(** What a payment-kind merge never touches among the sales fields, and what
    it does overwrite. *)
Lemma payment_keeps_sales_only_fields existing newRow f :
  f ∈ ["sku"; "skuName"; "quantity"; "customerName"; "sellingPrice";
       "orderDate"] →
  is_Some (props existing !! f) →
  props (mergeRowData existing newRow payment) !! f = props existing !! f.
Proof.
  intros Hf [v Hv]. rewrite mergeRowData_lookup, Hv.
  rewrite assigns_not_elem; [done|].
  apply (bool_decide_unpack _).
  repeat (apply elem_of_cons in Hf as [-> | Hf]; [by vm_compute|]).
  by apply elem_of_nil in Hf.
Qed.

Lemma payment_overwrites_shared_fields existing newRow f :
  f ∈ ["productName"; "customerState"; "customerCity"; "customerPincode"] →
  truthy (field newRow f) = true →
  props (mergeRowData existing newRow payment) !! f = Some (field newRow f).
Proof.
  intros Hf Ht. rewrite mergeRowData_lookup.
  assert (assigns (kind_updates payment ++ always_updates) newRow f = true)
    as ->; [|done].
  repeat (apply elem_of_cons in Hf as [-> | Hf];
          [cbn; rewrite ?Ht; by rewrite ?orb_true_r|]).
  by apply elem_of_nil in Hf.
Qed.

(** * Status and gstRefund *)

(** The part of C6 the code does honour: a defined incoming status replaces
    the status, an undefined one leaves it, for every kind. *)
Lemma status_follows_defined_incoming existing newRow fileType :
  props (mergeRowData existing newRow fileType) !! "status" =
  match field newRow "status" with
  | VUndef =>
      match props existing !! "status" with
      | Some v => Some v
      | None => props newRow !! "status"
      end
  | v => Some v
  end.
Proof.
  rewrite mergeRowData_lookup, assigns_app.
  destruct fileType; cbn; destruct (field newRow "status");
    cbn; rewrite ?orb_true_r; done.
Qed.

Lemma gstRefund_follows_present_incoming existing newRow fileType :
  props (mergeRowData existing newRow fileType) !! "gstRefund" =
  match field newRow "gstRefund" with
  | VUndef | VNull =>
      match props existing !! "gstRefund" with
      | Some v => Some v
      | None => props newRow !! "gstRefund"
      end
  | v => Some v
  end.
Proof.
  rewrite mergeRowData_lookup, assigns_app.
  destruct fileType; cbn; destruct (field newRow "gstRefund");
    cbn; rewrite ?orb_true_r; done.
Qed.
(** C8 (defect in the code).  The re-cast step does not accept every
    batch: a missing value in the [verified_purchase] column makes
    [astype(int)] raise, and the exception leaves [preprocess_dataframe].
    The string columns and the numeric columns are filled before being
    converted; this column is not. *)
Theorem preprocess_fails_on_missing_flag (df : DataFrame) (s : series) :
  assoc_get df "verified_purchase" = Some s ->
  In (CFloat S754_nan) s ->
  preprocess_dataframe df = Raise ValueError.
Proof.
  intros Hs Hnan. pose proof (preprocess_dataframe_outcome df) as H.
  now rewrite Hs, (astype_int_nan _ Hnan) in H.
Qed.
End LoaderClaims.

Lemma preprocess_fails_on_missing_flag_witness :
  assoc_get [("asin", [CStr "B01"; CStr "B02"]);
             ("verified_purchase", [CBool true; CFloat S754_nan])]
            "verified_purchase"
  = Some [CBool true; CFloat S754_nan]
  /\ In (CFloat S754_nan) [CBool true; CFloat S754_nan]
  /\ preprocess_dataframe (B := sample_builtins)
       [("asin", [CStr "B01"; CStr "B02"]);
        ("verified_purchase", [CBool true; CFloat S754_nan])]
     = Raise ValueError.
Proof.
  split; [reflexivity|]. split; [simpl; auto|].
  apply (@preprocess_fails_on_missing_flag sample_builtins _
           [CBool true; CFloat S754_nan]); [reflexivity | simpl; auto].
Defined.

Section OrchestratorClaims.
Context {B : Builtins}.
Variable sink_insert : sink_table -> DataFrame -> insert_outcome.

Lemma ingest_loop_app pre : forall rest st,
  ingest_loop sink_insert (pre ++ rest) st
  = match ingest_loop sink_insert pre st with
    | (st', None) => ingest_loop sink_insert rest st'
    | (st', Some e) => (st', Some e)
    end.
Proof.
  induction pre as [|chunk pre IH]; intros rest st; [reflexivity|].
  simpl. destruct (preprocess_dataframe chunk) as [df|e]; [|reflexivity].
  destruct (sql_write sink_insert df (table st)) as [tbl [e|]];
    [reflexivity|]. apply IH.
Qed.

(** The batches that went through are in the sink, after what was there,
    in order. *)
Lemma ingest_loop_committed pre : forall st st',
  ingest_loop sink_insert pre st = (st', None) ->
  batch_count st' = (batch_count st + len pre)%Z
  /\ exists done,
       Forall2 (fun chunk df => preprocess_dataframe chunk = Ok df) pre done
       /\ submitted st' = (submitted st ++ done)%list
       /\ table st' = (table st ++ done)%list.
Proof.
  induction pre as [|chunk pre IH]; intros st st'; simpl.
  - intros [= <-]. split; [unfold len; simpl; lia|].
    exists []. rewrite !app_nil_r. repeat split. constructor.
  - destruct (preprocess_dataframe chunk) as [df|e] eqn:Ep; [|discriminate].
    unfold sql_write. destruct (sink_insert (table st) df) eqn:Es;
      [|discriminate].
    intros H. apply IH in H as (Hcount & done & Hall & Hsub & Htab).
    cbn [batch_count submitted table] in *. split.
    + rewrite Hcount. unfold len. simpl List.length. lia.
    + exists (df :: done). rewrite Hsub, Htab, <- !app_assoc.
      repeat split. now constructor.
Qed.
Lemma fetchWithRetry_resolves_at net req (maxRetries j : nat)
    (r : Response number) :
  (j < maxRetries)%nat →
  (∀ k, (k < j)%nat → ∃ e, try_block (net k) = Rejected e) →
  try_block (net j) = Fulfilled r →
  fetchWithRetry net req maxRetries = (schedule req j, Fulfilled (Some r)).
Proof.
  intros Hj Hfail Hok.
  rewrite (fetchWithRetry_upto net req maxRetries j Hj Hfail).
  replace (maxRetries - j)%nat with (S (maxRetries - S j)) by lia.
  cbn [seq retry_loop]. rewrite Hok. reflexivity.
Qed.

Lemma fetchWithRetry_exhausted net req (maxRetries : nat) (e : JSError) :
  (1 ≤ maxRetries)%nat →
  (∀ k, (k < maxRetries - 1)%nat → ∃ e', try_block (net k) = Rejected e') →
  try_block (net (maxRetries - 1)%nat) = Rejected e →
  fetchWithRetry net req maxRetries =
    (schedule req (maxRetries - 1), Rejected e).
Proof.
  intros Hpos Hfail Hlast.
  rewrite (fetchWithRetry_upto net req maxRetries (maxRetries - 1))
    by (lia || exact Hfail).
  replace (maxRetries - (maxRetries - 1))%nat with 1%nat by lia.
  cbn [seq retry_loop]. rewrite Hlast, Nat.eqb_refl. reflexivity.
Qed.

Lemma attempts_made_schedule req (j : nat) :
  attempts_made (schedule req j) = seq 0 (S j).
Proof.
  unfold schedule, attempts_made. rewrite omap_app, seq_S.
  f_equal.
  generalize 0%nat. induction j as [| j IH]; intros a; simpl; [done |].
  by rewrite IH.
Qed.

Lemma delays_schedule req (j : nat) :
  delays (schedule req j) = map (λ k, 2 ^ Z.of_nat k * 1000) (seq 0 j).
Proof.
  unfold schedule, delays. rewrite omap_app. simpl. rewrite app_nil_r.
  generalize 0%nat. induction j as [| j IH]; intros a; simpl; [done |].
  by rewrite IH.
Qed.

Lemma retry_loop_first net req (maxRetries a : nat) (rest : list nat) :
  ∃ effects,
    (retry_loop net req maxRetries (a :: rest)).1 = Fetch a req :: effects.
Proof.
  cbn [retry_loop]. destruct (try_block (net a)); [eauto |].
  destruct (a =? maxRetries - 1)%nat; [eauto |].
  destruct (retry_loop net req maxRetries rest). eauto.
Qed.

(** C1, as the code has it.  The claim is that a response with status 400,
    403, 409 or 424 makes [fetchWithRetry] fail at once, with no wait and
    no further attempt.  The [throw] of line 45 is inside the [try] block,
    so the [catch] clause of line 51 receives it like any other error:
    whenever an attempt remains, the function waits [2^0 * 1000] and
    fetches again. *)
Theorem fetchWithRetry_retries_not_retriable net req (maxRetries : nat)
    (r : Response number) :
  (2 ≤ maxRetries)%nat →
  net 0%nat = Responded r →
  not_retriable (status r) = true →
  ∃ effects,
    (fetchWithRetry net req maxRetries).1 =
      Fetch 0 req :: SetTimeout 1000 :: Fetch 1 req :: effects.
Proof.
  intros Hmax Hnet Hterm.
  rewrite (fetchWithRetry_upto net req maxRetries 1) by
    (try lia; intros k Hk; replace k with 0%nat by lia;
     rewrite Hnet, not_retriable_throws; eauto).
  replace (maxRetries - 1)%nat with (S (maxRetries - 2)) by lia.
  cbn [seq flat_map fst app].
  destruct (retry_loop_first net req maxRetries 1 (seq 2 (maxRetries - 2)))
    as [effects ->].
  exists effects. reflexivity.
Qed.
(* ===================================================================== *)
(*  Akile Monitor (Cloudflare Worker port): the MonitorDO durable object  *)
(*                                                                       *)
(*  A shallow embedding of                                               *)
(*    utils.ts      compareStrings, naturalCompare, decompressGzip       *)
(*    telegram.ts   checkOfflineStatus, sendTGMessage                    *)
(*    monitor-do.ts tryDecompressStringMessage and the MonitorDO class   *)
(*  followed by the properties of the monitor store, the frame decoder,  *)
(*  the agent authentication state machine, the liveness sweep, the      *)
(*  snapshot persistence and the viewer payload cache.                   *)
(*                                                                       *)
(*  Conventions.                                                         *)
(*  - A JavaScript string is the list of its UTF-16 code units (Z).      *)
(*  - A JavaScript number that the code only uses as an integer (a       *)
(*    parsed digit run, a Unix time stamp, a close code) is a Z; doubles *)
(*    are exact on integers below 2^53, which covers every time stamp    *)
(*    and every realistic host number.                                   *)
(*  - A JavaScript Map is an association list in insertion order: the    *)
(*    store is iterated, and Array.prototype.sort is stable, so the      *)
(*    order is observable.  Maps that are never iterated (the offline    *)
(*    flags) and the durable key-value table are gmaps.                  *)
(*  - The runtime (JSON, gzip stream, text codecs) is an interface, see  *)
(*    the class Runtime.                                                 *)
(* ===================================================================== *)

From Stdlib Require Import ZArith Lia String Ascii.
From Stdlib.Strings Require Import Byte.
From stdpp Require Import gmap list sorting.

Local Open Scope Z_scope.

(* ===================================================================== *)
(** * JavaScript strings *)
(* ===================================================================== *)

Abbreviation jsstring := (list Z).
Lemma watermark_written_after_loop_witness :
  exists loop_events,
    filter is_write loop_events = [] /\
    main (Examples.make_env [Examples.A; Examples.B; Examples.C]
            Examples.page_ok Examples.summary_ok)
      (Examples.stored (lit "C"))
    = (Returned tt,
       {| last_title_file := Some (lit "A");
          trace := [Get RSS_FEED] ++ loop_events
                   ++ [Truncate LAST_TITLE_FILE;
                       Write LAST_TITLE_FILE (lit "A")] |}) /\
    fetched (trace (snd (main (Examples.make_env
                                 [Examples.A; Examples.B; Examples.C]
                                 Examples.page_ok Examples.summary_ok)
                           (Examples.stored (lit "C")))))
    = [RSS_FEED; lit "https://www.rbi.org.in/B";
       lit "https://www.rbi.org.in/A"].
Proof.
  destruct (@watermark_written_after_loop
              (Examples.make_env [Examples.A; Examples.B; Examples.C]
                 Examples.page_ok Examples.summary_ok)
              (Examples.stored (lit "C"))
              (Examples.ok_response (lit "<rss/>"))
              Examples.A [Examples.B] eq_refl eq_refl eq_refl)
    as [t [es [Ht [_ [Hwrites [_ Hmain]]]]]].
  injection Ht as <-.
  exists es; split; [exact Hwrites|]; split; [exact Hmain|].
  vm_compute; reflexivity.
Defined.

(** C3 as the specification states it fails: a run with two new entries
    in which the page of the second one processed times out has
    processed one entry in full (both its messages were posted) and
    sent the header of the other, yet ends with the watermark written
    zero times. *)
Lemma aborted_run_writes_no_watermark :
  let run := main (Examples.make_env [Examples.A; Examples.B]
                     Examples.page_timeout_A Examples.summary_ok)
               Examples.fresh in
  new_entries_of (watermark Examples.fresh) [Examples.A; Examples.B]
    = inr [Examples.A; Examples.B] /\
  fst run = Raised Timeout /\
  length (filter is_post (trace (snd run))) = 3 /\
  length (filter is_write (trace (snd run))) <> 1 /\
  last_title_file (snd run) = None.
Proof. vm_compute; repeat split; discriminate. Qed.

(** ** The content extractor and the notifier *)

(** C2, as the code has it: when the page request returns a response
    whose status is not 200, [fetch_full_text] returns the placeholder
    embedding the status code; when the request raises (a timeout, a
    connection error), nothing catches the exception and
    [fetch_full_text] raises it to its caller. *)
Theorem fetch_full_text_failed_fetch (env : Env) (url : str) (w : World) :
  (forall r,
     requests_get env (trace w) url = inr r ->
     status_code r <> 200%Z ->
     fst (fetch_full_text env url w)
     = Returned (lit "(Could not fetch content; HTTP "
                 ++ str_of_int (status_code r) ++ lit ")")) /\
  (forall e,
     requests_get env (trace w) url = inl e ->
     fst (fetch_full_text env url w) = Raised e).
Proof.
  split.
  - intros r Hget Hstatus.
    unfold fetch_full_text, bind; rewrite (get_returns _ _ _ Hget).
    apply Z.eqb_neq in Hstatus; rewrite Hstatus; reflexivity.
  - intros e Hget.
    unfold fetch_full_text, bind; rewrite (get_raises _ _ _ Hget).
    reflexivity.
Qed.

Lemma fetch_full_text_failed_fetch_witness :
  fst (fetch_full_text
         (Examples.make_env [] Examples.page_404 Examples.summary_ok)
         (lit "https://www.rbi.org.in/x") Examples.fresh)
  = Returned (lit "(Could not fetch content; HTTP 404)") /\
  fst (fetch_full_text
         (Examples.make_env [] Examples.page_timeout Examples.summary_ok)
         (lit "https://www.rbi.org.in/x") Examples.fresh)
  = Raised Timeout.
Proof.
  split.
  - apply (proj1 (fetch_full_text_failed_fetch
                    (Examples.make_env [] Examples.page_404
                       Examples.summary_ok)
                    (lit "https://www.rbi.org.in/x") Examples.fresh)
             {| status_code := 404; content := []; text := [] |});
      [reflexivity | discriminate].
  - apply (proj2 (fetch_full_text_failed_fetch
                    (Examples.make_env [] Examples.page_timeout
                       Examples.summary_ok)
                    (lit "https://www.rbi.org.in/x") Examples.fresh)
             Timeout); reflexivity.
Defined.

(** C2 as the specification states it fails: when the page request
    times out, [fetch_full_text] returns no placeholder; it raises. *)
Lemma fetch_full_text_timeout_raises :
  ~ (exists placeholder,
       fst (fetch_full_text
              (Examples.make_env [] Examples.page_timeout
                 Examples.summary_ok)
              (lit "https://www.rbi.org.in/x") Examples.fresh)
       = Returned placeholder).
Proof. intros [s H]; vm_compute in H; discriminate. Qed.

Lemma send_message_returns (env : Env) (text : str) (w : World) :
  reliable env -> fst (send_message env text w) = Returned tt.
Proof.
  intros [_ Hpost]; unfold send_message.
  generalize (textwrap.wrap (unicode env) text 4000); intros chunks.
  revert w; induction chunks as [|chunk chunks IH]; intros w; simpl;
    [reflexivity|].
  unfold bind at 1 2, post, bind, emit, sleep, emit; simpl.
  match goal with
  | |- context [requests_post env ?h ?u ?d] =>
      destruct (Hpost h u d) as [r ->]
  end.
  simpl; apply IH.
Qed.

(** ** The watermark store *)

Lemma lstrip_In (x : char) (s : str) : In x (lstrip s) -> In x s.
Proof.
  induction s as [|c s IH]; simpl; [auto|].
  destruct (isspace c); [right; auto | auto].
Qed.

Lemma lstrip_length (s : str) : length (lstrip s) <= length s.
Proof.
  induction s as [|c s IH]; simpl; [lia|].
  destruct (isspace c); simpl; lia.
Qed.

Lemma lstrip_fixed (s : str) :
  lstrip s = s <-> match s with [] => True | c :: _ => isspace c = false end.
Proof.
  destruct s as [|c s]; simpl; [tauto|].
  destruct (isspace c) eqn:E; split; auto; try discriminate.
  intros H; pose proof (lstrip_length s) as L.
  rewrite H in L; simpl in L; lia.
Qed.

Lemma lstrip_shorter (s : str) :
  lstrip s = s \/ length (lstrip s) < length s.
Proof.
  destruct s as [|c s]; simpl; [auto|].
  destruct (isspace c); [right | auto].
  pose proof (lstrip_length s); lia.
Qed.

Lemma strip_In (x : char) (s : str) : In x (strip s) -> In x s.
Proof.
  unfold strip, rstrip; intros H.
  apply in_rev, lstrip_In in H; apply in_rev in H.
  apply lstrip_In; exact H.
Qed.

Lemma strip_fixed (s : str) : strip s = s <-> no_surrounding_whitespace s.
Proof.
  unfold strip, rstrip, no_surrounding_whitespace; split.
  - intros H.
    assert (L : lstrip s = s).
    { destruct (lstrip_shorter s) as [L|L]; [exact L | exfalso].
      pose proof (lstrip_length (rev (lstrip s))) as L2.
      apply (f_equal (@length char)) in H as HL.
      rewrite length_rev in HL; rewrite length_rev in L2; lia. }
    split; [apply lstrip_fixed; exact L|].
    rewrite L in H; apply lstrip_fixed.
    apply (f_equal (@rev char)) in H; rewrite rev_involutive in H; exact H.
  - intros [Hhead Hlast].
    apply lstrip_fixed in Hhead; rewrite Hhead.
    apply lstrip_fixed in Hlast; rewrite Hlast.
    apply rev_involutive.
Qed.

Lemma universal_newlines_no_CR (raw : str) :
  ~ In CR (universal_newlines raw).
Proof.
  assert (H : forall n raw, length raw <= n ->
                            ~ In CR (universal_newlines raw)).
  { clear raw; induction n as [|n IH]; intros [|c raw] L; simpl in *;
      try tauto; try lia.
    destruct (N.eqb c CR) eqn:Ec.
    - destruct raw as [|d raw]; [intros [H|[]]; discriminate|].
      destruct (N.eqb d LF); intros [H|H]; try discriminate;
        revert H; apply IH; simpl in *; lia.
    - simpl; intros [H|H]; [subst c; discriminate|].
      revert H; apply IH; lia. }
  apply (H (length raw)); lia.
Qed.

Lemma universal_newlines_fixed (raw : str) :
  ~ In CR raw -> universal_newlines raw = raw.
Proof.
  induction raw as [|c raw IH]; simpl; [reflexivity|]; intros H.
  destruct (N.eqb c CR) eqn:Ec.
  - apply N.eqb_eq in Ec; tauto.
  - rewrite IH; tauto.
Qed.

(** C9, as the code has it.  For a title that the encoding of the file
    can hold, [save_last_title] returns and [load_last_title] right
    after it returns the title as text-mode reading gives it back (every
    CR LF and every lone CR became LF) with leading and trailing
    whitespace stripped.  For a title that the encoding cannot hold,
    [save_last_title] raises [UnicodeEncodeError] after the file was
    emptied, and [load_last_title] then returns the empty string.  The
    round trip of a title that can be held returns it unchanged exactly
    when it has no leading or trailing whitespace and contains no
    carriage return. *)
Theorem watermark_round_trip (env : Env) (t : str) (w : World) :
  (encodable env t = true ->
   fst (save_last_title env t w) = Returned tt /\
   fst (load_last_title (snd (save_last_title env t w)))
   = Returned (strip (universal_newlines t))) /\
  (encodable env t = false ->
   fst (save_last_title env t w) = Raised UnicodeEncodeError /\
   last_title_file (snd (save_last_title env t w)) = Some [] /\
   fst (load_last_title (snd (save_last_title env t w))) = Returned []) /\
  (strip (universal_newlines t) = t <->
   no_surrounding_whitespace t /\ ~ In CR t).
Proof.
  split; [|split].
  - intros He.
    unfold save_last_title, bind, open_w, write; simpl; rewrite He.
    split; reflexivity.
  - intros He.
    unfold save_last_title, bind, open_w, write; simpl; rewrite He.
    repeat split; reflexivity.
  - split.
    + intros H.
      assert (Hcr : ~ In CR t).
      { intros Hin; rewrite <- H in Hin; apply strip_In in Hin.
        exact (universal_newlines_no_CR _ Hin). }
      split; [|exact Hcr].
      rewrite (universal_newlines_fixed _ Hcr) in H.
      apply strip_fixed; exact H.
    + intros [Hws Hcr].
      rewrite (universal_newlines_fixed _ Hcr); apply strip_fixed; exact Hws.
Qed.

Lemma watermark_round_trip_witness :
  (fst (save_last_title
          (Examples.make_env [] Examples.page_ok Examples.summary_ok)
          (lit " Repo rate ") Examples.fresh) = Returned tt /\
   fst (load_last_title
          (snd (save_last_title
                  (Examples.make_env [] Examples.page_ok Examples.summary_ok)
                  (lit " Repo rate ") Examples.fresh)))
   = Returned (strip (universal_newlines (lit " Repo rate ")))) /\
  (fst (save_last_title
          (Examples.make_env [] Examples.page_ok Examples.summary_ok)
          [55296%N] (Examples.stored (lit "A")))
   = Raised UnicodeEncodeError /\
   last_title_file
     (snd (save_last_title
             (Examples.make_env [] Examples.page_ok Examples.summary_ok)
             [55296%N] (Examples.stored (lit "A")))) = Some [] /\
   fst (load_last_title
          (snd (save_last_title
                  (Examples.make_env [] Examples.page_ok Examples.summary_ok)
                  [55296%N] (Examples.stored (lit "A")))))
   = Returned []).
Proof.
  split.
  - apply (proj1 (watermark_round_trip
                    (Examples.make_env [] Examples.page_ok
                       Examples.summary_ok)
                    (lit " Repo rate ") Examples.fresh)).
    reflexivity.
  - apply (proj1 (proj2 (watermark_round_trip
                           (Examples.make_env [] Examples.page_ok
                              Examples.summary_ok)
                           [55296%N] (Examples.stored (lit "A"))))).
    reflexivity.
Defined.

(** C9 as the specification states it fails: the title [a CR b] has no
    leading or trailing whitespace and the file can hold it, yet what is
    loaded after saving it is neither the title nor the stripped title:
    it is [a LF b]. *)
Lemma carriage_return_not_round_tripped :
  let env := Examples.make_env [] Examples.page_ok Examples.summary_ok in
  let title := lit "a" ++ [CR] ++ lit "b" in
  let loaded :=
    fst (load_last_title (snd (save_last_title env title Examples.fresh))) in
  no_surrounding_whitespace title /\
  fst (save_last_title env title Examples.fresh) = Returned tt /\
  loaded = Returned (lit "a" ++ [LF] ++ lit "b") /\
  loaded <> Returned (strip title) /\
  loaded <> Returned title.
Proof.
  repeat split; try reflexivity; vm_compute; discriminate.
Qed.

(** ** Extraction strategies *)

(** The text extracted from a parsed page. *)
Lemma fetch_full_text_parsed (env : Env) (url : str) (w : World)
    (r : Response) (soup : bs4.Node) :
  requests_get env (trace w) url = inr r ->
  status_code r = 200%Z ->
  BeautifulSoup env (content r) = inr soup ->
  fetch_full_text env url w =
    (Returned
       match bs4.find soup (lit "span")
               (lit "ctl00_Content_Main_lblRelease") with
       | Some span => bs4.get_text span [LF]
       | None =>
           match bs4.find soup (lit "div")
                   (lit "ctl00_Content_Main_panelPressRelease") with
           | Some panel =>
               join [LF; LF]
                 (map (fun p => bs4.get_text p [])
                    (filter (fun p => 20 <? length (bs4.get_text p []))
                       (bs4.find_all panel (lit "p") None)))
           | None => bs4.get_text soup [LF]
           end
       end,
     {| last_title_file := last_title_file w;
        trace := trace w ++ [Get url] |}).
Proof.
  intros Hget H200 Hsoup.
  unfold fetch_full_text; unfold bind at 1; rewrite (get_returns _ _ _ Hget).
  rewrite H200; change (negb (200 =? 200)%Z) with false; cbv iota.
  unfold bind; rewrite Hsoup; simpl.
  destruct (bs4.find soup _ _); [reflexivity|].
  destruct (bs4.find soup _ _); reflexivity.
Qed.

▶ _TASK OBJECTIVE_: Above this instruction are the records; retype exactly the lines from the one containing "Lemma lstrip_fixed (s" up to and including the one containing "apply lstrip_fixed in Hhead;".

▶ _TASK RESULT_:
Lemma lstrip_fixed (s : str) :
  lstrip s = s <-> match s with [] => True | c :: _ => isspace c = false end.
Proof.
  destruct s as [|c s]; simpl; [tauto|].
  destruct (isspace c) eqn:E; split; auto; try discriminate.
  intros H; pose proof (lstrip_length s) as L.
  rewrite H in L; simpl in L; lia.
Qed.

Lemma lstrip_shorter (s : str) :
  lstrip s = s \/ length (lstrip s) < length s.
Proof.
  destruct s as [|c s]; simpl; [auto|].
  destruct (isspace c); [right | auto].
  pose proof (lstrip_length s); lia.
Qed.

Lemma strip_In (x : char) (s : str) : In x (strip s) -> In x s.
Proof.
  unfold strip, rstrip; intros H.
  apply in_rev, lstrip_In in H; apply in_rev in H.
  apply lstrip_In; exact H.
Qed.

Lemma strip_fixed (s : str) : strip s = s <-> no_surrounding_whitespace s.
Proof.
  unfold strip, rstrip, no_surrounding_whitespace; split.
  - intros H.
    assert (L : lstrip s = s).
    { destruct (lstrip_shorter s) as [L|L]; [exact L | exfalso].
      pose proof (lstrip_length (rev (lstrip s))) as L2.
      apply (f_equal (@length char)) in H as HL.
      rewrite length_rev in HL; rewrite length_rev in L2; lia. }
    split; [apply lstrip_fixed; exact L|].
    rewrite L in H; apply lstrip_fixed.
    apply (f_equal (@rev char)) in H; rewrite rev_involutive in H; exact H.
  - intros [Hhead Hlast].
    apply lstrip_fixed in Hhead; rewrite Hhead.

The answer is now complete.